Im Zuge der gesetzlichen Regelung zur Hospiz- und Palliativversorgung sowie zur assistierten Selbsttötung im November 2015 fand eine intensive öffentliche und gesundheitspolitische Diskussion statt. Empirische Daten zu Präferenzen und Werthaltungen der Bevölkerung sind in diesem Kontext von Belang. Ziel dieser Arbeit war daher die Erhebung von Einstellungen zu Palliativversorgung und ärztlich assistierter Selbsttötung.

Methodik:

Im Rahmen einer repräsentativen Bevölkerungsumfrage wurden im Juni 2015 n = 1.598 Bürger/innen zu gesundheitsbezogenen Themen befragt. Der Fragebogen beinhaltete ein vorab pilotiertes Modul zu würdigem Sterben und ärztlich assistierter Selbsttötung. Die Datenauswertung erfolgte mittels deskriptiver Statistiken und bivariater Analysen (χ2-Tests).

Ergebnis:

Vorrangigste Aspekte für ein würdiges Sterben waren Freiheit von Schmerzen (54%), zu Hause zu leben (48%) sowie im Kreis von Familie und Freunden zu sein (47%). Nahezu 40% der Befragten konnten sich vorstellen, das eigene Leben trotz guter Palliativversorgung unter bestimmten Bedingungen vorzeitig beenden zu wollen. Hinsichtlich der erwarteten Konsequenzen, wenn Ärzte Hilfe bei der Selbsttötung leisten dürften, gaben 77% an, dass dadurch unnötiges Leiden verringert werden könnte; zugleich fürchteten 46% die Gefahr des Missbrauchs. Mehr als die Hälfte (58%) der Befragten war der Auffassung, dass Ärzte vorher mit einem palliativmedizinisch qualifizierten Kollegen Therapieoptionen zur Linderung von Leiden diskutiert haben sollten.

Schlussfolgerung:

Die Antworten zeugen von einer differenzierten Einstellung unter den Befragten.

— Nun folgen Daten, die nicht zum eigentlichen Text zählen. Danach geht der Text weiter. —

(* ===== verification/Stage3.v ===== *)
(** The environment in the boot loader (src/zipl/boot/stage3.c, src/zipl/boot/libc.c):
    the block is cut into names and values, and every ${NAME} of the kernel command
    line is replaced with the value of the name in the active site.

    The environment block and the command line are byte lists, pointers into them are
    offsets, and an access outside of them is a [Fault].  A hash bucket is the list of
    its names from the head on. *)
From S2P Require Import Prelude Envblk.
Import Envblk.

Module Stage3.

Definition STR_HASH_SIZE : Z := 16.
(** [PAGE_SIZE / sizeof(struct env_hash_entry)] *)
Definition MAX_ITEMS : nat := 512.
Definition PARAM_SIZE : nat := 8.

(** ** Strings *)

(** the string that starts here *)
Fixpoint cstring (l : list Z) : outcome (list Z) :=
  match l with
  | [] => Fault
  | c :: l => if c =? 0 then Done [] else r ← cstring l; Done (c :: r)
  end.
Definition string_at (b : list Z) (i : nat) : outcome (list Z) := cstring (drop i b).

Fixpoint strchr_from (l : list Z) (c : Z) (i : nat) : outcome (option nat) :=
  match l with
  | [] => Fault
  | x :: l => if x =? 0 then Done None else if x =? c then Done (Some i) else strchr_from l c (S i)
  end.
(** [strchr(b + i, c)] *)
Definition strchr_at (b : list Z) (i : nat) (c : Z) : outcome (option nat) := strchr_from (drop i b) c i.

Definition strhash (s : list Z) (prefix : option Z) (hash_size : Z) : Z :=
  let sum := match prefix with Some c => u32 (5 * c) | None => 0 end in
  foldl (λ sum c, u32 (sum + 5 * c)) sum s mod hash_size.

(** ** The hash table *)

Notation buckets := (list (list nat)).
Definition no_buckets : buckets := replicate (Z.to_nat STR_HASH_SIZE) [].

Definition hash_table_add (b : list Z) (bs : buckets) (name : nat) : outcome buckets :=
  s ← string_at b name;
  let hash := Z.to_nat (strhash s None STR_HASH_SIZE) in
  Done (<[hash := name :: bs !!! hash]> bs).

Definition str_eq (s short_str : list Z) (prefix : option Z) : bool :=
  match prefix with
  | Some c =>
      (length s =? S (length short_str))%nat && (headc s =? c) && bool_decide (take (length short_str) (drop 1 s) = short_str)
  | None => (length s =? length short_str)%nat && bool_decide (take (length s) short_str = s)
  end.

Fixpoint find_loop (b : list Z) (items : list nat) (name : list Z) (prefix : option Z) : outcome (option nat) :=
  match items with
  | [] => Done None
  | item :: items =>
      s ← string_at b item;
      if str_eq s name prefix then Done (Some item) else find_loop b items name prefix
  end.

Definition hash_table_find (b : list Z) (bs : buckets) (name : list Z) (prefix : option Z) : outcome (option nat) :=
  if (length name =? 0)%nat then Done None
  else find_loop b (bs !!! Z.to_nat (strhash name prefix STR_HASH_SIZE)) name prefix.

(** ** Parsing the block *)

(** [while (len < envblk_len - ENVBLK_SIGNATURE_SIZE)]: the bytes up to the zeros *)
Fixpoint significant (n : nat) (b : list Z) (i : nat) : outcome nat :=
  match n with
  | O => Done 0%nat
  | S n => c ← get b i; if c =? 0 then Done 0%nat else k ← significant n b (S i); Done (S k)
  end.

(** [false] is "Bad envblk" *)
Fixpoint parse_loop (fuel : nat) (b : list Z) (bs : buckets) (len newline off idx : nat) : outcome (bool * list Z * buckets) :=
  if (off <? len)%nat && (idx <? MAX_ITEMS)%nat then
    match fuel with
    | O => OutOfFuel
    | S fuel =>
        equation ← strchr_at b (newline + 1) EQ;
        match equation with
        | None => Done (false, b, bs)
        | Some equation =>
            b ← put_bytes b equation [0];
            bs ← hash_table_add b bs (newline + 1);
            let off := (off + (equation - newline))%nat in
            newline ← strchr_at b (equation + 1) NL;
            match newline with
            | None => Done (false, b, bs)
            | Some newline =>
                b ← put_bytes b newline [0];
                parse_loop fuel b bs len newline (off + (newline - equation)) (S idx)
            end
        end
    end
  else Done (true, b, bs).

Definition parse_envblk (b : list Z) : outcome (bool * list Z * buckets) :=
  s ← get_bytes b 0 SIG_SIZE;
  if negb (bool_decide (s = ZIPL_ENVBLK_SIGNATURE)) then Done (false, b, no_buckets)
  else
    len ← significant (length b - SIG_SIZE) b SIG_SIZE;
    parse_loop MAX_ITEMS b no_buckets len (SIG_SIZE - 1) 0 0.

(** first the name with the prefix, then the name without *)
Definition lookup_item (b : list Z) (bs : buckets) (name : list Z) (prefix : option Z) : outcome (option nat) :=
  r ← hash_table_find b bs name prefix;
  match r, prefix with
  | Some item, _ => Done (Some item)
  | None, Some _ => hash_table_find b bs name None
  | None, None => Done None
  end.

(** [val]: the empty string if there is no item *)
Definition item_value (b : list Z) (item : option nat) : outcome (list Z) :=
  match item with
  | None => Done []
  | Some item => s ← string_at b item; string_at b (item + length s + 1)
  end.

(** ** Replacing the names *)

Definition DOLLAR : Z := 36.
Definition LBRACE : Z := 123.
Definition RBRACE : Z := 125.

(** the command line, and where it ends *)
Fixpoint parm_loop (fuel : nat) (b : list Z) (bs : buckets) (max_len : nat) (site_id : option Z) (m : list Z) (cmdl_end start : nat)
    : outcome (list Z * nat) :=
  if (start <? cmdl_end)%nat then
    match fuel with
    | O => OutOfFuel
    | S fuel =>
        s ← strchr_at m start DOLLAR;
        match s with
        | None => Done (m, cmdl_end)
        | Some start =>
            if (cmdl_end <=? start + 3)%nat then Done (m, cmdl_end)
            else
              c ← get m (start + 1);
              if negb (c =? LBRACE) then parm_loop fuel b bs max_len site_id m cmdl_end (start + 1)
              else
                e ← strchr_at m start RBRACE;
                match e with
                | None => Done (m, cmdl_end)
                | Some stop =>
                    if (cmdl_end <=? stop)%nat then Done (m, cmdl_end)
                    else
                      m ← put_bytes m stop [0];
                      name ← string_at m (start + 2);
                      item ← lookup_item b bs name site_id;
                      val ← item_value b item;
                      let len := length val in
                      if Z.of_nat max_len <=? Z.of_nat cmdl_end + Z.of_nat len - (Z.of_nat stop - Z.of_nat start + 1) then Done (m, cmdl_end)
                      else
                        m ← memmove m (start + len) (stop + 1) (cmdl_end - (stop + 1));
                        m ← put_bytes m start val;
                        parm_loop fuel b bs max_len site_id m (cmdl_end + len - (stop - start + 1)) (start + len)
                end
        end
    end
  else Done (m, cmdl_end).

Definition process_parm_line (b : list Z) (bs : buckets) (m : list Z) (cmdl_len max_len : nat) (site_id : option Z) : outcome (list Z) :=
  '(m, cmdl_end) ← parm_loop (S cmdl_len) b bs max_len site_id m cmdl_len 0;
  if (cmdl_end <? cmdl_len)%nat then put_bytes m cmdl_end (zeros (cmdl_len - cmdl_end)) else Done m.

(** ** The active site *)

Definition EBCDIC_S : Z := 226.
Definition ebcdic_isdigit (c : Z) : bool := (240 <=? c) && (c <=? 249).

(** the digits that [ebcdic_strtoul] reads *)
Fixpoint ebcdic_digits (l : list Z) : list Z :=
  match l with
  | [] => []
  | c :: l => if ebcdic_isdigit c then c :: ebcdic_digits l else []
  end.

(** behind the first S of LOADPARM: digits, or another S for the number of the
    subchannel set of the boot device, if there is one *)
Fixpoint site_by_loadparm (loadparm : list Z) (ssid : option Z) : list Z :=
  match loadparm with
  | [] => []
  | c :: l =>
      if c =? EBCDIC_S then
        if headc l =? EBCDIC_S then match ssid with Some id => [240 + id] | None => [] end
        else ebcdic_digits l
      else site_by_loadparm l ssid
  end.

(** [loadparm] is [None] if it cannot be read; the result is the site in ASCII *)
Definition get_active_site (loadparm : option (list Z)) (ssid : option Z) : option (list Z) :=
  match loadparm with
  | None => None
  | Some loadparm =>
      match site_by_loadparm (take PARAM_SIZE loadparm) ssid with
      | [] => None
      | s => Some ((λ c, c - 240 + 48) <$> s)
      end
  end.

(** [envblk] is [None] if the boot record names no environment block *)
Definition handle_environment (envblk : option (list Z)) (loadparm : option (list Z)) (ssid : option Z) (m : list Z) (len max_len : nat)
    : outcome (list Z) :=
  match envblk with
  | None => Done m
  | Some b =>
      '(_, b, bs) ← parse_envblk b;
      process_parm_line b bs m len max_len (headc <$> get_active_site loadparm ssid)
  end.

End Stage3.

Ein breit aufgestelltes palliativmedizinisches Versorgungsangebot in Verbindung mit einem gesetzlichen und berufsrechtlichen Handlungsspielraum für die wenigen Patienten, die ihr Leben mit Unterstützung ihrer Ärzte selbst beenden wollen, scheint den Präferenzen und Werthaltungen von Menschen in der letzten Lebensphase am angemessensten Rechnung zu tragen.